Granted, this is raw theory. Maybe Swift is better in practice. But yeah, to me personally, it would need to be massively better to pretty much give up on open-source contributions.
You do realise that most major FOSS projects have an iOS app, right? The post I was looking at before this was for a new jellyfin app, small individual dev, has an iOS beta out. For a comparison, there are 9.1 million files on github in Swift, and 11.3 million in Rust.
As well, as far as contributions, Swift was designed from the getgo to be incredibly approachable for novices. While Rust is notorious for being unapproachable. Like I get the anti-Apple circlejerk is strong, but Swift is licensed under Apache 2.0, it's FOSS, so this argument is kind of ridiculous. Especially considering how much of Google's FOSS just gets a free pass.

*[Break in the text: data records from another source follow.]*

(** ** An empty query file name *)

(** X9.  The paths of allknn do not agree on what a query file is.  When
    [--query_file] is passed with the empty name, no query matrix is loaded;
    the kd-tree and R*-tree paths then search the reference set against
    itself, while the cover-tree path, which asks whether the parameter was
    passed, searches the query matrix that was never loaded. *)
Theorem empty_query_file_name (a : AllkNN.Args) (w : World) :
  AllkNN.query_file a = Some "" ->
  AllkNN.naive a = false ->
  outcome (AllkNN.main a w) = Ok tt ->
  let k := size_t_of_int (AllkNN.k a) in
  query_loads (trace (AllkNN.main a w)) = [] /\
  (AllkNN.cover_tree a = false ->
   exists out,
     searches (trace (AllkNN.main a w)) = [Search SelfQuery k out]) /\
  (AllkNN.cover_tree a = true ->
   searches (trace (AllkNN.main a w)) =
     [Search (if AllkNN.single_mode a then QueryPoints else QueryTree)
        k Final]).
Proof.
  destruct a as [rf df nf k0 qf ls nv sm ct rt rb sd]; cbn.
  intros -> ->. unfold_allknn.
  destruct sm, ct, rt; cbn; split_run_full; try discriminate; intros _;
    (split; [more_filters; reflexivity|]);
    (split; intros; try discriminate; try eexists; filters; reflexivity).
Qed.

Lemma empty_query_file_name_witness :
  let a := allknn_args "ref.csv" 2 (Some "") false false true false in
  outcome (AllkNN.main a disk) = Ok tt /\
  query_loads (trace (AllkNN.main a disk)) = [] /\
  searches (trace (AllkNN.main a disk)) = [Search QueryTree 2 Final].
Proof.
  cbv zeta. split; [reflexivity|].
  destruct (empty_query_file_name
              (allknn_args "ref.csv" 2 (Some "") false false true false)
              disk eq_refl eq_refl eq_refl) as (H1 & _ & H3).
  split; [exact H1 | exact (H3 eq_refl)].
Defined.

(** ** Saving *)

(** X10.  A run that completes saves last, after everything else: allknn the
    distances and then the neighbors, always both; fastmks the kernels and
    then the indices, each only when its file name was passed, so that
    without them the search is run and nothing is saved. *)
Theorem results_are_saved_last (p : Program) (w : World) :
  outcome (run p w) = Ok tt ->
  ends_with is_save (trace (run p w))
    match p with
    | Allknn a =>
        [Save (AllkNN.distances_file a) Distances;
         Save (AllkNN.neighbors_file a) Neighbors]
    | Fastmks a =>
        (match FastMKS.kernels_file a with
         | Some f => [Save f Kernels]
         | None => []
         end ++
         match FastMKS.indices_file a with
         | Some f => [Save f Indices]
         | None => []
         end)%list
    end.
Proof.
  destruct p as [a|a]; cbn [run].
  - destruct a as [rf df nf k0 qf ls nv sm ct rt rb sd]; cbn.
    unfold_allknn.
    destruct qf as [[|c s]|]; cbn; split_run_full; try discriminate;
      intros _; to_end.
  - destruct a as [rf qf k0 kf xf kn nv sg bs dg os bw sc]; cbn.
    unfold_fastmks.
    destruct kf, xf; cbn; split_run_full; try discriminate;
      intros _; to_end.
Qed.

Lemma results_are_saved_last_witness :
  let p := Fastmks (with_outputs
                      (fastmks_args "ref.csv" 2 None None false false)
                      None None) in
  outcome (run p disk) = Ok tt /\
  searches (trace (run p disk)) = [Search SelfQuery 2 Final] /\
  ends_with is_save (trace (run p disk)) [].
Proof.
  cbv zeta. split; [reflexivity|]. split; [reflexivity|].
  apply (results_are_saved_last
           (Fastmks (with_outputs
                       (fastmks_args "ref.csv" 2 None None false false)
                       None None)) disk eq_refl).
Defined.

(** ** The random basis in a run *)

(** X11.  A run of allknn that completes has projected the reference matrix
    exactly when the random basis was asked for, also in naive mode, and then
    the query matrix exactly when there is a query file; every projection
    comes before the first call into the search engine. *)
Theorem projection_precedes_the_engine (a : AllkNN.Args) (w : World) :
  outcome (AllkNN.main a w) = Ok tt ->
  projections (trace (AllkNN.main a w)) =
    (if AllkNN.random_basis a
     then Projected RefSet ::
          (if negb (GetParam "" (AllkNN.query_file a) =? "")
           then [Projected QuerySet] else [])
     else []) /\
  exists post,
    ends_with is_engine_call (trace (AllkNN.main a w)) post /\
    projections post = [].
Proof.
  destruct a as [rf df nf k0 qf ls nv sm ct rt rb sd]; cbn.
  unfold_allknn.
  destruct rb, qf as [[|c s]|]; cbn; split_run_full; try discriminate;
    intros _; (split; [more_filters; reflexivity|]);
    eexists;
    (split;
     [ repeat (apply ends_cons; [reflexivity|]); apply ends_here
     | more_filters; reflexivity ]).
Qed.

Lemma projection_precedes_the_engine_witness :
  let a := with_random_basis
             (allknn_args "ref.csv" 2 (Some "query.csv")
                true false false false) in
  let w := disk_with [{| qr_ok := true; det_nonneg := true |}] in
  outcome (AllkNN.main a w) = Ok tt /\
  projections (trace (AllkNN.main a w)) =
    [Projected RefSet; Projected QuerySet].
Proof.
  cbv zeta. split; [reflexivity|].
  apply (projection_precedes_the_engine
           (with_random_basis
              (allknn_args "ref.csv" 2 (Some "query.csv")
                 true false false false))
           (disk_with [{| qr_ok := true; det_nonneg := true |}])
           eq_refl).
Defined.

(** X12.  With the random basis and a query matrix whose number of rows is
    not that of the reference matrix, a run of allknn never completes: the
    product with the query matrix stops it, or the loop goes on; nothing is
    built, searched or saved. *)
Theorem random_basis_stops_on_row_mismatch (a : AllkNN.Args) (w : World)
    (f : string) (referenceData queryData : mat) :
  AllkNN.random_basis a = true ->
  files w (AllkNN.reference_file a) = Some referenceData ->
  AllkNN.query_file a = Some f -> f <> "" ->
  files w f = Some queryData ->
  n_rows referenceData <> n_rows queryData ->
  outcome (AllkNN.main a w) <> Ok tt /\
  engine (trace (AllkNN.main a w)) = [] /\
  saves (trace (AllkNN.main a w)) = [].
Proof.
  destruct a as [rf df nf k0 qf ls nv sm ct rt rb sd]; cbn.
  intros -> Hr -> Hf Hq Hne. unfold_allknn. rewrite Hr. cbn.
  destruct f as [|c s]; [congruence|]. cbn. rewrite Hq. cbn.
  pose proof (random_basis_loop_mismatch (draws w) (String c s)
                referenceData queryData Hf Hne) as Hloop.
  pose proof (random_basis_loop_events (draws w) (String c s)
                referenceData queryData) as E.
  destruct (AllkNN.random_basis_loop (draws w) (String c s)
              referenceData queryData) as [t [x|e]];
    [exfalso; exact (Hloop x eq_refl)|].
  cbn in E.
  split_run; filters; (split; [discriminate | split; reflexivity]).
Qed.

Lemma random_basis_stops_on_row_mismatch_witness :
  let a := with_random_basis
             (allknn_args "ref.csv" 2 (Some "query2d.csv")
                false false false false) in
  let w := disk_with [{| qr_ok := true; det_nonneg := true |}] in
  n_rows (Mat 3 5) <> n_rows (Mat 2 4) /\
  outcome (AllkNN.main a w) = Stop ArmaLogicError /\
  engine (trace (AllkNN.main a w)) = [].
Proof.
  cbv zeta. split; [cbn; discriminate|]. split; [reflexivity|].
  apply (random_basis_stops_on_row_mismatch
           (with_random_basis
              (allknn_args "ref.csv" 2 (Some "query2d.csv")
                 false false false false))
           (disk_with [{| qr_ok := true; det_nonneg := true |}])
           "query2d.csv" (Mat 3 5) (Mat 2 4));
    try reflexivity; cbn; discriminate.
Defined.

(** ** The seed *)

(** X13.  allknn seeds the random generator exactly once, before it loads
    anything and whatever happens next: from the clock when no seed or the
    seed 0 was passed, and otherwise with the seed of the command line
    converted to a [size_t], so that a negative seed wraps around. *)
Theorem seeded_first_and_once (a : AllkNN.Args) (w : World) :
  exists rest,
    trace (AllkNN.main a w) =
      RandomSeed match AllkNN.seed a with
                 | Some 0%Z | None => None
                 | Some s => Some (size_t_of_int s)
                 end :: rest /\
    seeds rest = [].
Proof.
  destruct a as [rf df nf k0 qf ls nv sm ct rt rb sd]; cbn.
  unfold_allknn.
  destruct sd as [[|s|s]|], qf as [[|c s']|]; cbn - [size_t_of_int];
    split_run_full;
    eexists; (split; [reflexivity | more_filters; reflexivity]).
Qed.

Most FOSS projects weren't allowed on the app store due to licencing, and although I think this has changed its also probably pushed off a lot of Foss devs.
Number of files doesn't really mean much more than number of lines though, especially between languages
That information is well over a decade out of date. I remember when VLC had those issues. In a rare capitulation for Apple, they adjusted their terms to allow copyleft licenses.
As far as "probably" causing FOSS devs to stay away from the platform. Like I said, most FOSS projects have an iOS app. Hell, Jellyfin now has several FOSS iOS apps. Most of the iOS Lemmy apps that are available are FOSS, heck some of those are even iOS-only.
Like, I'm sorry, but this is about facts and not just your feelings. You said before that the choice of Swift over Rust would "massively" affect FOSS contributions while providing zero evidence to back that up. Sure, you're right, number of files doesn't mean much, but at least I provided a fact.
My personal opinion is that most FOSS developers are put off by "yet another chromium fork", and will flock to this project as a breath of fresh air, no matter whether it's Swift or Rust.
Not much feelings here, I was just looking into getting krita on one of my few iOS devices and found they wouldn't be able to comply with their GPL licence with apples structure, but hey were not getting personal here right so I must be wrong (personally)
I don't know why you're so angry, just because I have a different opinion. You're also insinuating that I would be circlejerking against Apple or giving Google a free pass, which I'm not.
Barrier to contribute in Swift is wwwaaaaayyyy lower then Rust.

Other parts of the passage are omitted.